Plasma Cell Myeloma


Plasma cell myeloma (previously referred to as multiple myeloma), is cancer affecting the plasma cells in the bone marrow.

These abnormal plasma cells occur in increased numbers and produce abnormal non functional immunoglobulins leading to impaired ability to fight infections in the patient affected, hyperviscosity and renal failure.

In the bone marrow the increased plasma cells result in a reduction in normal blood cell production and erosion of bone with resultant peripheral blood cytopaenias, osteolytic lesions, pathological fractures and hypercalcaemia.

The disease is commonest in the sixth decade and rare below the age of 40 years.

Causes of plasma cell myeloma

The cause of plasma cell myeloma isĀ  unknown.

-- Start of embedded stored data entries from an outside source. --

(** * remind101/amqp: a thin client over an AMQP 0-9-1 library

    A shallow embedding of the Go package [amqp] (exchange, queue, message,
    acknowledger, null acknowledger) and the proofs of its specification.

    The package is glue code around the client library
    [github.com/streadway/amqp]: almost every line is a call into that
    library, a receive or a send on a Go channel, or a call of a
    caller-supplied function.  The embedding therefore keeps the package's
    own control flow as Rocq functions in a small monad [M], and treats
    everything outside the package as an environment:

    - each interaction with the outside is a [Request]; the environment
      [env] of the world answers it, possibly depending on the whole
      history, and the request is appended to the [log] with its answer;
    - an answer is an [Outcome]: the call returned a value, it blocks for
      ever, or it panicked;
    - the struct behind an [*ExchangeOptions] pointer lives in the [heap]
      of the world, because [NewExchange] writes through that pointer;
    - [go func() { ... }()] records the closure in [goroutines]; the body of
      the closure is [Queue.consume_for], a loop with fuel. *)

From Stdlib Require Import ZArith.
From Stdlib.Strings Require Import String Byte.
From stdpp Require Import base option list strings gmap.

(** ** Errors *)

(** [amqp.Error] of the client library; [*amqp.Error] implements [error]. *)
Record AmqpError := {
  Code : Z;
  Reason : string;
  Server : bool;
  Recover : bool
}.

(** A non-nil Go [error] value: one made by [errors.New], or a library
    error. *)
Inductive Err :=
| ErrorString (msg : string)
| FromAmqp (e : AmqpError).

(** Go's [error]: [None] is [nil]. *)
Abbreviation error := (option Err).

(** ** Outcomes of a computation *)

Inductive Outcome (A : Type) :=
| Returned (a : A)        (* the call returned [a] *)
| Blocked                 (* the goroutine waits for ever *)
| Panicked (msg : string) (* a panic unwinds the goroutine *)
| OutOfFuel.              (* the model's loop bound was reached *)
Arguments Returned {A} a.
Arguments Blocked {A}.
Arguments Panicked {A} msg.
Arguments OutOfFuel {A}.

(** ** Values of the client library *)

(** [interface{}] values stored in an [amqp.Table]. *)
Inductive Value :=
| VString (s : string)
| VInt (z : Z)
| VBool (b : bool).

(** [amqp.Table], that is [map[string]interface{}]. *)
Abbreviation Table := (gmap string Value).

(** [*amqp.Connection] and [*amqp.Channel]: [None] is the nil pointer. *)
Abbreviation Connection := (option nat).
Abbreviation Channel := (option nat).

(** An [amqp.Acknowledger] interface value (in practice the channel). *)
Abbreviation AmqpAcknowledger := (option nat).

(** A Go channel value, named by its identity. *)
Abbreviation Chan := nat.

(** Modelled from the spec: the client library's delivery modes
    [amqp.Transient] and [amqp.Persistent] are declared outside this
    repository; the spec only names them "transient" and "persistent", the
    numbers are those of AMQP 0-9-1. *)
Definition Transient : Z := 1%Z.
Definition Persistent : Z := 2%Z.

(** [amqp.Publishing], with the fields the package sets; every other field
    keeps its zero value. *)
Record Publishing := {
  pub_Headers : Table;
  pub_ContentType : string;
  pub_Body : list byte;
  pub_DeliveryMode : Z;
  pub_Priority : Z
}.

(** [amqp.Delivery], with the fields the package reads. *)
Record Delivery := {
  dlv_Acknowledger : AmqpAcknowledger;
  dlv_DeliveryTag : Z;
  dlv_Headers : Table;
  dlv_Body : list byte
}.

(** [amqp.Queue], the first result of [QueueDeclare] (discarded here). *)
Record QueueState := {
  qs_Name : string;
  qs_Messages : Z;
  qs_Consumers : Z
}.

(** ** Values of the package *)

(** A [func()] value: the package's [DefaultOnDisconnect], or a closure
    supplied by the caller. *)
Inductive Func :=
| DefaultOnDisconnect
| Closure (id : nat).

Record ExchangeOptions := {
  eo_Name : string;
  eo_Type : string;
  eo_Durable : bool;
  eo_AutoDelete : bool;
  eo_OnDisconnect : option Func
}.

Record QueueOptions := {
  qo_Durable : bool;
  qo_AutoDelete : bool;
  qo_RoutingKey : string;
  qo_PrefetchCount : Z;
  qo_PrefetchSize : Z
}.

Record Exchange := {
  ex_Name : string;
  ex_connection : Connection;
  ex_channel : Channel;
  ex_onDisconnect : option Func
}.

Record Queue := {
  q_exchange : Exchange;
  q_routingKey : string;
  q_name : string
}.

(** [acknowledger] wraps an [amqp.Acknowledger] and a delivery tag. *)
Record acknowledger := {
  ack_Acknowledger : AmqpAcknowledger;
  ack_deliveryTag : Z
}.

Record Message := {
  msg_Acknowledger : acknowledger;
  msg_Headers : Table;
  msg_Body : list byte
}.

(** [type Acknowledgement int] and its constants, numbered by [iota]. *)
Abbreviation Acknowledgement := Z.
Definition Unacknowledged : Acknowledgement := 0%Z.
Definition Acked : Acknowledgement := 1%Z.
Definition Requeued : Acknowledgement := 2%Z.
Definition Dropped : Acknowledgement := 3%Z.

Record NullAcknowledger := {
  na_acked : bool;
  na_Acknowledgement : Acknowledgement
}.

Definition DefaultURL : string := "amqp://localhost".

(** [DefaultQueueOptions]; [NewQueue] only reads through the pointer, so the
    struct is passed by value and [None] stands for the nil pointer. *)
Definition DefaultQueueOptions : QueueOptions :=
  {| qo_Durable := true; qo_AutoDelete := false; qo_RoutingKey := "";
     qo_PrefetchCount := 0%Z; qo_PrefetchSize := 0%Z |}.

(** [DefaultExchangeOptions] is a pointer; the struct it points to is at
    this address of the heap, with this initial content. *)
Definition DefaultExchangeOptions : nat := 0.
Definition DefaultExchangeOptions_init : ExchangeOptions :=
  {| eo_Name := "hutch"; eo_Type := "topic"; eo_Durable := true;
     eo_AutoDelete := false; eo_OnDisconnect := Some DefaultOnDisconnect |}.

Definition ErrAlreadyAcked : Err := ErrorString "already acked".

(** ** Requests to the environment *)

(** The index is the Go result type of the operation. *)
Inductive Request : Type -> Type :=
(* github.com/streadway/amqp *)
| Dial (url : string) : Request (Connection * error)
| Connection_Channel (c : Connection) : Request (Channel * error)
| Connection_Close (c : Connection) : Request error
| Channel_ExchangeDeclare (ch : Channel) (name kind : string)
    (durable autoDelete internal noWait : bool) (args : option Table)
  : Request error
| Channel_Publish (ch : Channel) (exchange key : string)
    (mandatory immediate : bool) (msg : Publishing) : Request error
| Channel_Close (ch : Channel) : Request error
| Channel_QueueDeclare (ch : Channel) (name : string)
    (durable autoDelete exclusive noWait : bool) (args : option Table)
  : Request (QueueState * error)
| Channel_Qos (ch : Channel) (prefetchCount prefetchSize : Z) (global : bool)
  : Request error
| Channel_QueuePurge (ch : Channel) (name : string) (noWait : bool)
  : Request (Z * error)
| Channel_Consume (ch : Channel) (queue consumer : string)
    (autoAck exclusive noLocal noWait : bool) (args : option Table)
  : Request (Chan * error)
| Channel_Cancel (ch : Channel) (consumer : string) (noWait : bool)
  : Request error
| Channel_NotifyClose (ch : Channel) (c : Chan) : Request Chan
| Channel_QueueBind (ch : Channel) (name key exchange : string)
    (noWait : bool) (args : option Table) : Request error
| Acknowledger_Ack (a : AmqpAcknowledger) (tag : Z) (multiple : bool)
  : Request error
| Acknowledger_Nack (a : AmqpAcknowledger) (tag : Z)
    (multiple requeue : bool) : Request error
(* the Go runtime: receive, send, close on a channel, call of a func();
   the package itself never closes a channel *)
| RecvError (c : Chan) : Request (option AmqpError)
| RecvDelivery (c : Chan) : Request (Delivery * bool)
| SendMessage (c : Chan) (m : Message) : Request unit
| CloseChan (c : Chan) : Request unit
| CallFunc (f : option Func) : Request unit.

(** One entry of the log: a request and what came back. *)
Inductive Event :=
| Ev {T : Type} (r : Request T) (a : Outcome T).

(** The environment answers a request from the history so far. *)
Definition Env := forall T : Type, list Event -> Request T -> Outcome T.

(** The variables a spawned consumer closure captures. *)
Record Goroutine := {
  g_queue : Queue;
  g_dd : Chan;
  g_messages : Chan
}.

Record World := {
  log : list Event;
  env : Env;
  heap : gmap nat ExchangeOptions;
  nextChan : Chan;
  goroutines : list Goroutine
}.

Definition set_log (l : list Event) (w : World) : World :=
  {| log := l; env := env w; heap := heap w; nextChan := nextChan w;
     goroutines := goroutines w |}.

Definition set_heap (h : gmap nat ExchangeOptions) (w : World) : World :=
  {| log := log w; env := env w; heap := h; nextChan := nextChan w;
     goroutines := goroutines w |}.

Definition set_nextChan (n : Chan) (w : World) : World :=
  {| log := log w; env := env w; heap := heap w; nextChan := n;
     goroutines := goroutines w |}.

Definition set_goroutines (gs : list Goroutine) (w : World) : World :=
  {| log := log w; env := env w; heap := heap w; nextChan := nextChan w;
     goroutines := gs |}.

(** ** The monad *)

Definition M (A : Type) : Type := World -> Outcome A * World.

#[global] Instance M_ret : MRet M := fun A a w => (Returned a, w).

#[global] Instance M_bind : MBind M := fun A B k m w =>
  match m w with
  | (Returned a, w') => k a w'
  | (Blocked, w') => (Blocked, w')
  | (Panicked msg, w') => (Panicked msg, w')
  | (OutOfFuel, w') => (OutOfFuel, w')
  end.

(** Log request [r] with the answer [a]. *)
Definition perform {T} (r : Request T) (a : Outcome T) : M T :=
  fun w => (a, set_log (log w ++ [Ev r a]) w).

(** What the environment of [w] answers to [r] now. *)
Definition answer {T} (w : World) (r : Request T) : Outcome T :=
  env w T (log w) r.

(** Ask the environment. *)
Definition call {T} (r : Request T) : M T :=
  fun w => perform r (answer w r) w.

Definition out_of_fuel {A} : M A := fun w => (OutOfFuel, w).

(** [make(chan T)]: a channel no one has seen before. *)
Definition make_chan : M Chan :=
  fun w => (Returned (nextChan w), set_nextChan (S (nextChan w)) w).

(** [go f()]. *)
Definition go (g : Goroutine) : M unit :=
  fun w => (Returned tt, set_goroutines (goroutines w ++ [g]) w).

(** The message of the Go runtime's panic on a nil dereference. *)
Definition nil_dereference : string :=
  "invalid memory address or nil pointer dereference".

(** [*p] and [*p = o] for [p *ExchangeOptions].  Go pointers always point
    to a struct; an address outside the heap is treated like nil. *)
Definition load (p : nat) : M ExchangeOptions :=
  fun w => match heap w !! p with
           | Some o => (Returned o, w)
           | None => (Panicked nil_dereference, w)
           end.

Definition store (p : nat) (o : ExchangeOptions) : M unit :=
  fun w => (Returned tt, set_heap (<[p := o]> (heap w)) w).

(** How a call of a [func()] value ends.  The package's own
    [DefaultOnDisconnect] panics with "Lost connection", a nil function
    cannot be called, and what a caller's closure does is up to the
    environment. *)
Definition func_outcome (f : option Func) (w : World) : Outcome unit :=
  match f with
  | None => Panicked nil_dereference
  | Some DefaultOnDisconnect => Panicked "Lost connection"
  | Some (Closure _) => answer w (CallFunc f)
  end.

(** Call of a [func()] value. *)
Definition invoke (f : option Func) : M unit :=
  fun w => perform (CallFunc f) (func_outcome f w) w.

Potential precipitants of it include the following:

  1. Chemicals
    • Examples: dioxins, formaldehyde, and nitrobenzene found in solvents and cleaning agents
  2. lonizing radiation
  3. Viruses
    • Examples: Herpes Virus 8, Epstein-Barr, HIV, Hepatitis Virus

Symptoms of plasma cell myeloma

The symptoms include:

  1. Bone pain
  2. Easy fatiguability
  3. Excessive weakness
  4. Recurrent infections.
  5. Bony swellings

Signs of plasma cell myeloma

The following are the signs of the disease condition:

  1. Pallor Fever
  2. Dehydration
  3. Bony lumps
  4. Paraplegia
  5. Paresis
  6. Renal Impairment
  7. Unprovoked fractures


  • FBC and blood film comment
  • ESR
  • Blood urea, electrolytes, creatinine
  • Plasma calcium levels
  • Serum uric acid
  • Bone marrow aspirate
  • Skeletal survey including skull X-ray
  • Serum protein levels
  • Serum protein electrophoresis
  • Urine Bence Jones protein

Treatment for plasma cell myeloma


The treatment objectives of PCM include the following:

  1. To reduce the number of abnormal plasma cells to normal reduce their rate of increase
  2. To treat anaemia
  3. To reduce bone pain
  4. To manage pathological fracture
  5. To improve or maintain good bone mineral density
  6. To treat infections
  7. To prevent and treat renal complications

Non-pharmacological treatment

  • Patients should drink at least 3 litres of fluid each day throughout the course of their disease
  • Physiotherapy
  • Orthopaedic supports

Pharmacological treatment

A. To reduce number of plasma cells and rate of increase

  • Available at specialized centres only

B. To reduce bone pain

  • Pain relief (avoid NSAIDS)

C. To treat anaemia

  • Packed red cells transfusion and platelet transfusion when indicated

D. To prevent and treat renal complications

  • IV and oral fluids

E. To mitigate tumour lysis

  • Allopurinol to mitigate tumour lysis

F. To treat infections

Referral Criteria

All patients suspected to have plasma cell myeloma should be referred to a haematologist at a specialised tertiary centre for further evaluation and definitive management.

Subsequent follow-up can be done by a physician specialist with guidance from the haematologist.